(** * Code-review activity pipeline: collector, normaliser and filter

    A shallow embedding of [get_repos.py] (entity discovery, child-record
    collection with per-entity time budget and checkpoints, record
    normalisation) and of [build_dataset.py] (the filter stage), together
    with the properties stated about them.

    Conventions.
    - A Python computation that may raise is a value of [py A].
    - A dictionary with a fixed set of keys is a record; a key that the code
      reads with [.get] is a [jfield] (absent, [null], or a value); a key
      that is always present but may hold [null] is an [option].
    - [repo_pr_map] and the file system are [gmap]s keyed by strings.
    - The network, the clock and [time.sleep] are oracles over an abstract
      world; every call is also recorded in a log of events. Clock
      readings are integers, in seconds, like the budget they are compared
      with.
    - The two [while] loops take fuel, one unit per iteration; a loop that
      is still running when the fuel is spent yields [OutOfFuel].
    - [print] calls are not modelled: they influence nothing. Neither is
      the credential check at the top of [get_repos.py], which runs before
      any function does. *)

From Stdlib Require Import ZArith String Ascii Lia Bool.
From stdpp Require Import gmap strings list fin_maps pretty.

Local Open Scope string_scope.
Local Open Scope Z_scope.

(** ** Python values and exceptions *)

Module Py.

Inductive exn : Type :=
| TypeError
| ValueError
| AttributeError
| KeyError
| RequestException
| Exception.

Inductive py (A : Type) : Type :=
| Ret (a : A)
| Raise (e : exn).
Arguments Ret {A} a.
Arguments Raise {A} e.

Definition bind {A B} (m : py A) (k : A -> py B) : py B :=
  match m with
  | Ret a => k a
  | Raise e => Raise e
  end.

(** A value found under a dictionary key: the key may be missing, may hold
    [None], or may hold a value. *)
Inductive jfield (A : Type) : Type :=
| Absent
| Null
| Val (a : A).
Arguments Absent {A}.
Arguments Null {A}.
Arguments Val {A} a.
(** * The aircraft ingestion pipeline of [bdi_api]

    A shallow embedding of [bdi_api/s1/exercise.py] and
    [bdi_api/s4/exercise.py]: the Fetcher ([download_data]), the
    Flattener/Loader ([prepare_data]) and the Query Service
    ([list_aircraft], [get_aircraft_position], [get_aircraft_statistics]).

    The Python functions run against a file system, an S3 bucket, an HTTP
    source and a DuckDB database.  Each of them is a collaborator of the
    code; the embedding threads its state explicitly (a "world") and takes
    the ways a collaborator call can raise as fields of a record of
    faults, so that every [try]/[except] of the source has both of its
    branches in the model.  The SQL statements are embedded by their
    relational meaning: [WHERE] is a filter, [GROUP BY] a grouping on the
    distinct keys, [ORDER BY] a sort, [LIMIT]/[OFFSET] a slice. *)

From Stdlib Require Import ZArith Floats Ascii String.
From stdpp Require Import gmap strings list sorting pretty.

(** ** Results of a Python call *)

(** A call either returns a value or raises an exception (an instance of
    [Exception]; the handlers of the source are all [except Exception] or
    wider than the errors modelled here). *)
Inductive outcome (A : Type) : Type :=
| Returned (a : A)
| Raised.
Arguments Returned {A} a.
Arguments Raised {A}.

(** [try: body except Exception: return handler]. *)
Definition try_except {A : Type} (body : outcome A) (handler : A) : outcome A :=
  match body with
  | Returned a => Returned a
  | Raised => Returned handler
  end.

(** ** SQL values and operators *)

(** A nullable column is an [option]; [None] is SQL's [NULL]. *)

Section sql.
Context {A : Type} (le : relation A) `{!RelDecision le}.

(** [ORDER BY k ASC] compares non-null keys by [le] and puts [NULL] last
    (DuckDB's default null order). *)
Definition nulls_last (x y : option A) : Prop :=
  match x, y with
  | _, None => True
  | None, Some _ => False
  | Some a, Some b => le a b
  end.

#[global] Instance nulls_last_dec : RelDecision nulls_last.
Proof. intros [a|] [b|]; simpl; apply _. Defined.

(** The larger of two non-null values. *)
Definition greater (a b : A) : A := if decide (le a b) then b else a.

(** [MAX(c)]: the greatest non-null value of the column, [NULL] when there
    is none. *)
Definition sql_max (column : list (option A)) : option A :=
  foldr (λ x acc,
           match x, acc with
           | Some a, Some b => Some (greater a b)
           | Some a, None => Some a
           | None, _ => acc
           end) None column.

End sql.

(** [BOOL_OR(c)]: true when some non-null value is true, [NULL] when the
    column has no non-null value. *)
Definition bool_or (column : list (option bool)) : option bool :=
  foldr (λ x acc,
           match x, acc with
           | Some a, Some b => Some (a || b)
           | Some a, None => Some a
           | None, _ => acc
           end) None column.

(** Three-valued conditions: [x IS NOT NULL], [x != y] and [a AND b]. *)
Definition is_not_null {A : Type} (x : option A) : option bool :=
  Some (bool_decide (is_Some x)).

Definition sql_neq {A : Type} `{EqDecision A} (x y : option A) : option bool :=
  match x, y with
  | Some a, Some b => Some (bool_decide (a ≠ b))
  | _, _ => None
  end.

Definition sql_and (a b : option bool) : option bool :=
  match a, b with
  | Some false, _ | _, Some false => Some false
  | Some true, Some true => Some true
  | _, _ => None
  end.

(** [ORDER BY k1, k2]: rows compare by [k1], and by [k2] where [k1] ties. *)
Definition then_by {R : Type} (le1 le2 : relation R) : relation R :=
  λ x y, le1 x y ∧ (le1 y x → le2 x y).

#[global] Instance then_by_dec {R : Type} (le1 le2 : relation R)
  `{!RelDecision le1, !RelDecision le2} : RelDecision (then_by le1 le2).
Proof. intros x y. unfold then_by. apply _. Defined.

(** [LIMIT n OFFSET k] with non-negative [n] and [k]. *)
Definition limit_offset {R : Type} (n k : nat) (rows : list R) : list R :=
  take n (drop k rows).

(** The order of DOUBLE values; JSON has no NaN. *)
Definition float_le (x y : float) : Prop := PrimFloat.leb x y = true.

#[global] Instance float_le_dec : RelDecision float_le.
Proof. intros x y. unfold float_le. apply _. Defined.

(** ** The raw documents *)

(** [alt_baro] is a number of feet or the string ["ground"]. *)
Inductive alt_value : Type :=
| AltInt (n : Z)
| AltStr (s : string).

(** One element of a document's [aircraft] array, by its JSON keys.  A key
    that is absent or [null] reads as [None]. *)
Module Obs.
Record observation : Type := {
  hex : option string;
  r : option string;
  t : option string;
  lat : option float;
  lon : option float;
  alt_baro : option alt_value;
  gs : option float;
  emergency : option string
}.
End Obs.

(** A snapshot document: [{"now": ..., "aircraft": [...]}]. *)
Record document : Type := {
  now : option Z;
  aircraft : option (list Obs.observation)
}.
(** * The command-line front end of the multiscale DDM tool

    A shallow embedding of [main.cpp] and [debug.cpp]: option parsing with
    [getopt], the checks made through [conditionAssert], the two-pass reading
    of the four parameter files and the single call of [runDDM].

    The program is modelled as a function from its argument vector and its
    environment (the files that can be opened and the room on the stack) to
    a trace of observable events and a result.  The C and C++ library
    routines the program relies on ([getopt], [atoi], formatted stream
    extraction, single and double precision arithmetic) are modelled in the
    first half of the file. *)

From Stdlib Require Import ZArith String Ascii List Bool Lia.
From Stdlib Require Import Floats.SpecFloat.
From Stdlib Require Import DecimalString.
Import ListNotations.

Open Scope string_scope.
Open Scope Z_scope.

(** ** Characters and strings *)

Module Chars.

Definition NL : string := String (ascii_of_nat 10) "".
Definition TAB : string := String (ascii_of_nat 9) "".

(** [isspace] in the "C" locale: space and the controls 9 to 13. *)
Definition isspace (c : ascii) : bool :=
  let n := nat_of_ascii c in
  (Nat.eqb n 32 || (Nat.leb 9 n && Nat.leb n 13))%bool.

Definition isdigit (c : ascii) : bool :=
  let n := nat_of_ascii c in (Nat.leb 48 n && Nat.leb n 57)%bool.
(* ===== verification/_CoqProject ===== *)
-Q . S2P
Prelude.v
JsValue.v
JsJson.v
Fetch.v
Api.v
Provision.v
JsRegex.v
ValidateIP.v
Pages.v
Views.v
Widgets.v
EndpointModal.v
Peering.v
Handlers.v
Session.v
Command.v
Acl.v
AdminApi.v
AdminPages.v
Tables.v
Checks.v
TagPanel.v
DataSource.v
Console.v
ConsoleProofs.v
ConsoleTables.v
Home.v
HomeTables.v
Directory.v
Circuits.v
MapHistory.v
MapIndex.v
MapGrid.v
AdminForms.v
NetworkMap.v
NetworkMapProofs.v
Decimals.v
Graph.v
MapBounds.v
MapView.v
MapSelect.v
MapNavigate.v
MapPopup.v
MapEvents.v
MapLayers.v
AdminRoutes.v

==

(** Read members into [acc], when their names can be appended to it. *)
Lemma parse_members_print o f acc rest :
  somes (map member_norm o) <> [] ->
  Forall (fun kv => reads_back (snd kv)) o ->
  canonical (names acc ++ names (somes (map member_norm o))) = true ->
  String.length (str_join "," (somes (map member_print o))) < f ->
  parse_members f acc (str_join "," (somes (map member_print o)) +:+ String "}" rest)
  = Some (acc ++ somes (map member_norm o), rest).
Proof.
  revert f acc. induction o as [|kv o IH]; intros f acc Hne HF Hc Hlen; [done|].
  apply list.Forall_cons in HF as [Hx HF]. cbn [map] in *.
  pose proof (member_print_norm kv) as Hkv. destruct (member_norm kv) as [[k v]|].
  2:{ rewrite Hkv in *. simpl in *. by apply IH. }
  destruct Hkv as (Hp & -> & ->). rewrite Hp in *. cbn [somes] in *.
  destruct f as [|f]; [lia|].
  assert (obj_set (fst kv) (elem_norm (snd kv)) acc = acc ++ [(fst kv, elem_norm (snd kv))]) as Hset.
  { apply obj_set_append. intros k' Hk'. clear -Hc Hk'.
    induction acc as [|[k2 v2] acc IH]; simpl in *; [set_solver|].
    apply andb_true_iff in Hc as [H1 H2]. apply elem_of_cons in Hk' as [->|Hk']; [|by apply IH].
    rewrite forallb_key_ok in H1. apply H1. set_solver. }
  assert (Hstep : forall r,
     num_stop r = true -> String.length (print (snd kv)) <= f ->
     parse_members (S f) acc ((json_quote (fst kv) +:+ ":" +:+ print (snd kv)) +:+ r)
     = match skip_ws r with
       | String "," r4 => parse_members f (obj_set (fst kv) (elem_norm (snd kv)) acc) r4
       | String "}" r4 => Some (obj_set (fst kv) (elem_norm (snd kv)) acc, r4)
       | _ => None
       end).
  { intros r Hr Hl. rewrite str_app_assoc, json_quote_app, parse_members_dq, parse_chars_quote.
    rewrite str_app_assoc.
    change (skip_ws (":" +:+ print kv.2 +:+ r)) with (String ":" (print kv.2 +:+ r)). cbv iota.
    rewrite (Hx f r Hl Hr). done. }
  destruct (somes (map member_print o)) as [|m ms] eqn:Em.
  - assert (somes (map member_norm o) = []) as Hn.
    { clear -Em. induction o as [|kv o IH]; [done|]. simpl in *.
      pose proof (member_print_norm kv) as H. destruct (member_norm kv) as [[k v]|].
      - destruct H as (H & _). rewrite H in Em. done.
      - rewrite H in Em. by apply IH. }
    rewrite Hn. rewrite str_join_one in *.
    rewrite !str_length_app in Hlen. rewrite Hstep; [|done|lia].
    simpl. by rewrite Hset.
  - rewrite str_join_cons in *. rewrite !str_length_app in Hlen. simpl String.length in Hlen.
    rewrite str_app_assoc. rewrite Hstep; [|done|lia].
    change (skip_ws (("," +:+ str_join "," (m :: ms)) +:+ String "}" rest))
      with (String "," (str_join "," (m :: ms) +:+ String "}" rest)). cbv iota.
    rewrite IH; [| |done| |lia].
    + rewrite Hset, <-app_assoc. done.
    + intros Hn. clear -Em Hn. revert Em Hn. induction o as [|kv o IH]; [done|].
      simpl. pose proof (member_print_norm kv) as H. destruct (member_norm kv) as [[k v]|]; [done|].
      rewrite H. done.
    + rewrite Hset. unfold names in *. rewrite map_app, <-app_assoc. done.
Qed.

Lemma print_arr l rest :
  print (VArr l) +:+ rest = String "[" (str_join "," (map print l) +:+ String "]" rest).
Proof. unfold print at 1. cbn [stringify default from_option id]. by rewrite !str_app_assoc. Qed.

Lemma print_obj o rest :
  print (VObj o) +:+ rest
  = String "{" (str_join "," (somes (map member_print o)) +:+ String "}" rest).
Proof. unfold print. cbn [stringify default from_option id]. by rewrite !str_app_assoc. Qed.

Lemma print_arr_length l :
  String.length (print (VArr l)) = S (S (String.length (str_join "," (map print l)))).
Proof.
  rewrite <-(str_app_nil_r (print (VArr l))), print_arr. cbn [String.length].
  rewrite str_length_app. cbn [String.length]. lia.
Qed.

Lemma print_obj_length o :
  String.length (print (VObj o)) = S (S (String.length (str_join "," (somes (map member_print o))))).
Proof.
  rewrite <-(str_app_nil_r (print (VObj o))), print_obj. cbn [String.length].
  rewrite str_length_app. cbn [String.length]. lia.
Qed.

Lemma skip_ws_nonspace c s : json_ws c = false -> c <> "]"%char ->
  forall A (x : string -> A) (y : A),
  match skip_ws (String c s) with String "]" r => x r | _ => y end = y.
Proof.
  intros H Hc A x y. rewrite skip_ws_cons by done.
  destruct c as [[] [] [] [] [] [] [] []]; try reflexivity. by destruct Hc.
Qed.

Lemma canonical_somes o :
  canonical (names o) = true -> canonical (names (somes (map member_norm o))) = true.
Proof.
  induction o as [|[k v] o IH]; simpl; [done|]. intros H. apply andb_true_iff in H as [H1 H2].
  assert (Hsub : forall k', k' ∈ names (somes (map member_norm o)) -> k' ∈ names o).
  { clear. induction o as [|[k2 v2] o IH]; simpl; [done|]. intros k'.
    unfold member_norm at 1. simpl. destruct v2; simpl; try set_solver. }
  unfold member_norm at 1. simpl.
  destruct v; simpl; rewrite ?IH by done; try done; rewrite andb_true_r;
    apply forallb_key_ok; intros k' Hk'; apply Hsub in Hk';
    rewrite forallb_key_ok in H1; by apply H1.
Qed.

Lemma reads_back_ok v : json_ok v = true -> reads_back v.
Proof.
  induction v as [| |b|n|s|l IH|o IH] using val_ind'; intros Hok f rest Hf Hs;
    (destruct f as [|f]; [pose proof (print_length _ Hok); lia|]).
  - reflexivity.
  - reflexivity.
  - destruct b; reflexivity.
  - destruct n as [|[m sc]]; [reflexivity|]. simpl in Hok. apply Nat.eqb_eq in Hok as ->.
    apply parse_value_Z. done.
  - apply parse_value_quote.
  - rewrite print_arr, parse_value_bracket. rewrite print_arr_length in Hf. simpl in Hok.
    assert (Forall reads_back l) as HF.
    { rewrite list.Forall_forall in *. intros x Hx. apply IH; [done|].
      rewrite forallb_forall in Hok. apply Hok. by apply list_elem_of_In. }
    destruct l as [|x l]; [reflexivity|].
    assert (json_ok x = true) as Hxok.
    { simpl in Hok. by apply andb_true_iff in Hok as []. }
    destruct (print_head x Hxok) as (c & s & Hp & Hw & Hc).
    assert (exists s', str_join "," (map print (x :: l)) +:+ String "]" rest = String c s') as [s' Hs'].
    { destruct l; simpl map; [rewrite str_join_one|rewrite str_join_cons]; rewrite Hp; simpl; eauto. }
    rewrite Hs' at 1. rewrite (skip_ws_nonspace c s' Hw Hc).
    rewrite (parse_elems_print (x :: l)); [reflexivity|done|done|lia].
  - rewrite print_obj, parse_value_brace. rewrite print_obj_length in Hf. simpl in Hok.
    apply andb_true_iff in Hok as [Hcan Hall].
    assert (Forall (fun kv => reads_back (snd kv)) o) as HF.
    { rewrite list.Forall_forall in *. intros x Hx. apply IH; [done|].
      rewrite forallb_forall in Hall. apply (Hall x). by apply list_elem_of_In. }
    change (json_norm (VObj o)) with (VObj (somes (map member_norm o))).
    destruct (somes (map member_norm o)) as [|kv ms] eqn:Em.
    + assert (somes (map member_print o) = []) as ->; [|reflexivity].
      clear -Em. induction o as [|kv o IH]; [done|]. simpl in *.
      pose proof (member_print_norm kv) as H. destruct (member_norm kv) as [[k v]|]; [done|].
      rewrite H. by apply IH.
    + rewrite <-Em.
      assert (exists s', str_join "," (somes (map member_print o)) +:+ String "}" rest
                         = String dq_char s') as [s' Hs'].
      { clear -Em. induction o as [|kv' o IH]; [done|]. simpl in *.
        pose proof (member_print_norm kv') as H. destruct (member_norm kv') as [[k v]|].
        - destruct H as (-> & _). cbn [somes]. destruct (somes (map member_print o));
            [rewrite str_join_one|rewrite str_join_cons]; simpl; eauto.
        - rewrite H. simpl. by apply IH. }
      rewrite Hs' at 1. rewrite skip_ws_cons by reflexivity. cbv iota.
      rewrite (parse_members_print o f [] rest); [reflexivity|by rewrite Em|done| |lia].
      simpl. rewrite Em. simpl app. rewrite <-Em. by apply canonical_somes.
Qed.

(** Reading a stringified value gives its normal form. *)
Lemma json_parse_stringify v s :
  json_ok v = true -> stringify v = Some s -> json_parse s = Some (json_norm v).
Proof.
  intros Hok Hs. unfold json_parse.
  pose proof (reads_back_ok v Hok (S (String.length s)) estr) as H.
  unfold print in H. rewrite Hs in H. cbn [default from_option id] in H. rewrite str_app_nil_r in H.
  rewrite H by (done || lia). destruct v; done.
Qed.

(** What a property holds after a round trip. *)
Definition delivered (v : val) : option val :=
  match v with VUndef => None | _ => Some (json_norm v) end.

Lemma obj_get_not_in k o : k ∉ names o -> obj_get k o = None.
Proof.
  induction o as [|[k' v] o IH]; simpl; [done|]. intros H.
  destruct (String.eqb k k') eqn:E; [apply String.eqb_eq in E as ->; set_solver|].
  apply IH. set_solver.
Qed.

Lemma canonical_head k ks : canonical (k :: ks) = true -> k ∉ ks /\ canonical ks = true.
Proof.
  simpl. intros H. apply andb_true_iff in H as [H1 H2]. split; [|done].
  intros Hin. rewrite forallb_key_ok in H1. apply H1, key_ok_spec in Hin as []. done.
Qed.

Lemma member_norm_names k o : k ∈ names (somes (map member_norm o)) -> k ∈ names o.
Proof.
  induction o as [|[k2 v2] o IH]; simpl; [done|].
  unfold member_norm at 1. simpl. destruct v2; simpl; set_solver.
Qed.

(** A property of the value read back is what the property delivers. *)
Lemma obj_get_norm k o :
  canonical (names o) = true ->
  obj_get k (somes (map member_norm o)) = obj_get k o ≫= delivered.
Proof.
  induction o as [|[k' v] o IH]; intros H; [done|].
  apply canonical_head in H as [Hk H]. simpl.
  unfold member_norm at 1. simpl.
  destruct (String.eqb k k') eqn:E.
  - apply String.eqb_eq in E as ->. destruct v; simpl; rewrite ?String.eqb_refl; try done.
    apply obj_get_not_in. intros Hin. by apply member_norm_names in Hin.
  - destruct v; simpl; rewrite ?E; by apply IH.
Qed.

...

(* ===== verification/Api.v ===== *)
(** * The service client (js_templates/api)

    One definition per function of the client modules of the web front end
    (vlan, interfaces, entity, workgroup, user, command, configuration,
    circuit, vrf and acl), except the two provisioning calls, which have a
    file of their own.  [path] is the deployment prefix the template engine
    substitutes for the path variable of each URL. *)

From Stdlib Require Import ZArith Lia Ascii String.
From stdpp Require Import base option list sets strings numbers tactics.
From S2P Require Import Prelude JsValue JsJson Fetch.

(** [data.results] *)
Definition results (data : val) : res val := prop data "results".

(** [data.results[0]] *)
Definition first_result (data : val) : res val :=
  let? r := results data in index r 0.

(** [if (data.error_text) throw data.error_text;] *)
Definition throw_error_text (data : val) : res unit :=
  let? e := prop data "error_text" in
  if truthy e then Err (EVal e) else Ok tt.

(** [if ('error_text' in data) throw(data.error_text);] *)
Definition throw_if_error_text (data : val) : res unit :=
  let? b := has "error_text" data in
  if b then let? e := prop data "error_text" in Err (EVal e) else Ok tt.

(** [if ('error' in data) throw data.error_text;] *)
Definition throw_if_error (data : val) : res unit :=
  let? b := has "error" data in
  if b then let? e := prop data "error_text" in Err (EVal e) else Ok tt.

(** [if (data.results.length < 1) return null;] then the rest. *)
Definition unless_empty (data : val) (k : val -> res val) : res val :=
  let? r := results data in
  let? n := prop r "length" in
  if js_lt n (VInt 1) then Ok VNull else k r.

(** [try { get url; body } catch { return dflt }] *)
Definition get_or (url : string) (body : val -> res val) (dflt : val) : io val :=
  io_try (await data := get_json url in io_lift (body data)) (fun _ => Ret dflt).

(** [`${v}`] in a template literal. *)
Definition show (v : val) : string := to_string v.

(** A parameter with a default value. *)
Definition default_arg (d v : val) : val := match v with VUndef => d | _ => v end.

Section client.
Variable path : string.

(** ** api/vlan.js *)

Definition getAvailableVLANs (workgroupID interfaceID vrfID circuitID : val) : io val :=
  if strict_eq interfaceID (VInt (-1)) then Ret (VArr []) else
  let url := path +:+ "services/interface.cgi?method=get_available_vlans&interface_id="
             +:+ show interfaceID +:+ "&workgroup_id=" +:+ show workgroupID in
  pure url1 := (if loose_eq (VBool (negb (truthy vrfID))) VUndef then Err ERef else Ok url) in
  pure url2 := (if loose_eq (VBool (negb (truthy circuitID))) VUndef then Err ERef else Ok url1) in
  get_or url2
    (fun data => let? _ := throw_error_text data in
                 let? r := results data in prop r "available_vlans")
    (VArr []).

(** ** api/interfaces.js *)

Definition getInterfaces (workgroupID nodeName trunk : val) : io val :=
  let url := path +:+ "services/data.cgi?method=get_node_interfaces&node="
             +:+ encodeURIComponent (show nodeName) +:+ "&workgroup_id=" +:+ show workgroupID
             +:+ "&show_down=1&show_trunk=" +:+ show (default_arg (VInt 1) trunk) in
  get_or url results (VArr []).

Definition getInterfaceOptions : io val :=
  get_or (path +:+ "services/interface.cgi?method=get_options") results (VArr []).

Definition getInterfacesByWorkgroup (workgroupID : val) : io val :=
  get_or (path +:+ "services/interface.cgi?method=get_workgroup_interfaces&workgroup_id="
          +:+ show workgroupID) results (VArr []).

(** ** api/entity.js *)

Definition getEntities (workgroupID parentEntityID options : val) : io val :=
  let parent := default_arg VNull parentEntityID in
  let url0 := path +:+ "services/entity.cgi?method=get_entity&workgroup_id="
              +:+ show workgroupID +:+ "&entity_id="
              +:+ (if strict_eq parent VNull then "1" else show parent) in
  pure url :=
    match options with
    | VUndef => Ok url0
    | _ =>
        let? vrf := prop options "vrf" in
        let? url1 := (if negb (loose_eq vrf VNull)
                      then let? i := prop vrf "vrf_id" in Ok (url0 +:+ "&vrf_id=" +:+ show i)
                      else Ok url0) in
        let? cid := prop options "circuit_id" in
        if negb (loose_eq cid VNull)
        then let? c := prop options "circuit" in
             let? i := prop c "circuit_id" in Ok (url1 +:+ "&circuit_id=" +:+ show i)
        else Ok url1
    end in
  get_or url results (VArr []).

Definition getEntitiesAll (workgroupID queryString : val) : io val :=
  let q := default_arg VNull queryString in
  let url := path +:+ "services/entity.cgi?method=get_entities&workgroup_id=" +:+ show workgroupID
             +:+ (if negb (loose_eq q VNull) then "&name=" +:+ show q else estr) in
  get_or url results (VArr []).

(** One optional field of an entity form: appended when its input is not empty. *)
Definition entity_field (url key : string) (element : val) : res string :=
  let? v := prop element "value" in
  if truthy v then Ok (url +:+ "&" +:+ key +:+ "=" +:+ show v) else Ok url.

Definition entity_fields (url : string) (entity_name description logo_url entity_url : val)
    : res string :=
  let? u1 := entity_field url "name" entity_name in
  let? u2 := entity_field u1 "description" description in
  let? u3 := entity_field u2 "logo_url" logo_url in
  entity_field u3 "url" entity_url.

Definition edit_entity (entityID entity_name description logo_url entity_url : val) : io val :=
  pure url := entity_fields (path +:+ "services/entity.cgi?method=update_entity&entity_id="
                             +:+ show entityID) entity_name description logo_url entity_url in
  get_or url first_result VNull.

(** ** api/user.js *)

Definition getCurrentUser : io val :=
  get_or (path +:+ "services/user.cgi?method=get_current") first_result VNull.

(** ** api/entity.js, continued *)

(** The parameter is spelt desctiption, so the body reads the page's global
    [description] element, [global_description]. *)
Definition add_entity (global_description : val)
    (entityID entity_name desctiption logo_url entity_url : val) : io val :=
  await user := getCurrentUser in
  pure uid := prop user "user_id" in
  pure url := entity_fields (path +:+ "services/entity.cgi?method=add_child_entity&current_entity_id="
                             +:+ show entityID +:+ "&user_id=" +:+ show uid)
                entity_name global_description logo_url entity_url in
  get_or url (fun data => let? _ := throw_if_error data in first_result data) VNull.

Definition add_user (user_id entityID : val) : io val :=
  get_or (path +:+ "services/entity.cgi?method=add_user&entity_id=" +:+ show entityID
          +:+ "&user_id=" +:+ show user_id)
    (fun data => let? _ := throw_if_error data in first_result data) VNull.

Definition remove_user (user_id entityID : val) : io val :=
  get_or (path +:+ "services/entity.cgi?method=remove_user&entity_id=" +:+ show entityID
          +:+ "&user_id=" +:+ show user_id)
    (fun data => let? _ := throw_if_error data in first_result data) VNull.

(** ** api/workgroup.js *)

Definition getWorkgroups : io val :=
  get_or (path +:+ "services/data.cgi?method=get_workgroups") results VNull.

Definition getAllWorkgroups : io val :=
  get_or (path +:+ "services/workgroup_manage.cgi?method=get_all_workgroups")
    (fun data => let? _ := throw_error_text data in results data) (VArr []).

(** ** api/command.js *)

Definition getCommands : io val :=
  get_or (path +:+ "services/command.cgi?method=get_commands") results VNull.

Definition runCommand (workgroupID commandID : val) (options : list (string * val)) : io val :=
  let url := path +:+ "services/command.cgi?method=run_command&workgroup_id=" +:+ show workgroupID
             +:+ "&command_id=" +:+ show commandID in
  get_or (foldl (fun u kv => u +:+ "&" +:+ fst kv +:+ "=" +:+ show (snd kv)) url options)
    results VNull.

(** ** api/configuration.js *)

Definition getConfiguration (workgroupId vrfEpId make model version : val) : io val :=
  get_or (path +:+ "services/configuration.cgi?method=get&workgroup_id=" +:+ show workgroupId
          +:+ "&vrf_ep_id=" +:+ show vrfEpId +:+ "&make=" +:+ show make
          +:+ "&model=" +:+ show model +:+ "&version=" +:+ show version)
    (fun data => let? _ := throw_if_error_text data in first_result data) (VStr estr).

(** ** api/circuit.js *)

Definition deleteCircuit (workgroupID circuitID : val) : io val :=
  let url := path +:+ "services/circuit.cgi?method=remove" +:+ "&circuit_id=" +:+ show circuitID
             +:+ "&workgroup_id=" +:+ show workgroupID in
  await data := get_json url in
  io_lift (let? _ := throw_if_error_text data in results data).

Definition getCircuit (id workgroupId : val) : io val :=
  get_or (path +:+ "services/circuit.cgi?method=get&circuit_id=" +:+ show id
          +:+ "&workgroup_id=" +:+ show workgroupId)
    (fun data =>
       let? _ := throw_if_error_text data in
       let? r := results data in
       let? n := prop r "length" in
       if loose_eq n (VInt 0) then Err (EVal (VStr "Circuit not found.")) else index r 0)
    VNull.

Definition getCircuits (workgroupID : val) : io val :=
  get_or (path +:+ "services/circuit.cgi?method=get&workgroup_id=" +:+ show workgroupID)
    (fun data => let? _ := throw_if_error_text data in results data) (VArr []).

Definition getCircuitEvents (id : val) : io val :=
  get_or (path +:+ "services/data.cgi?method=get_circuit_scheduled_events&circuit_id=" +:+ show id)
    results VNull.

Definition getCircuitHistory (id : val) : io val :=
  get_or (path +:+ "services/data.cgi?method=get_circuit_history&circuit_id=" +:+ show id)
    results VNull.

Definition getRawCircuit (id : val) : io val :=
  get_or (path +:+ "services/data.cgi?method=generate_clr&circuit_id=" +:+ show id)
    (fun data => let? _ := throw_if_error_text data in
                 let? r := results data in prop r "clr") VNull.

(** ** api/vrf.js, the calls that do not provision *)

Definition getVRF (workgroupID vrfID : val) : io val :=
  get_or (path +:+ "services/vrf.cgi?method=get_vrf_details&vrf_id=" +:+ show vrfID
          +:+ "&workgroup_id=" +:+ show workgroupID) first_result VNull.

PROBLEM: Set down only the lines above that fall between the line holding "Lemma skip_ws_nonspace c" and the line holding "intros H Hc", inclusive, keeping each exact.

YOUR RESPONSE:
Lemma skip_ws_nonspace c s : json_ws c = false -> c <> "]"%char ->
  forall A (x : string -> A) (y : A),
  match skip_ws (String c s) with String "]" r => x r | _ => y end = y.
Proof.
  intros H Hc A x y. rewrite skip_ws_cons by done.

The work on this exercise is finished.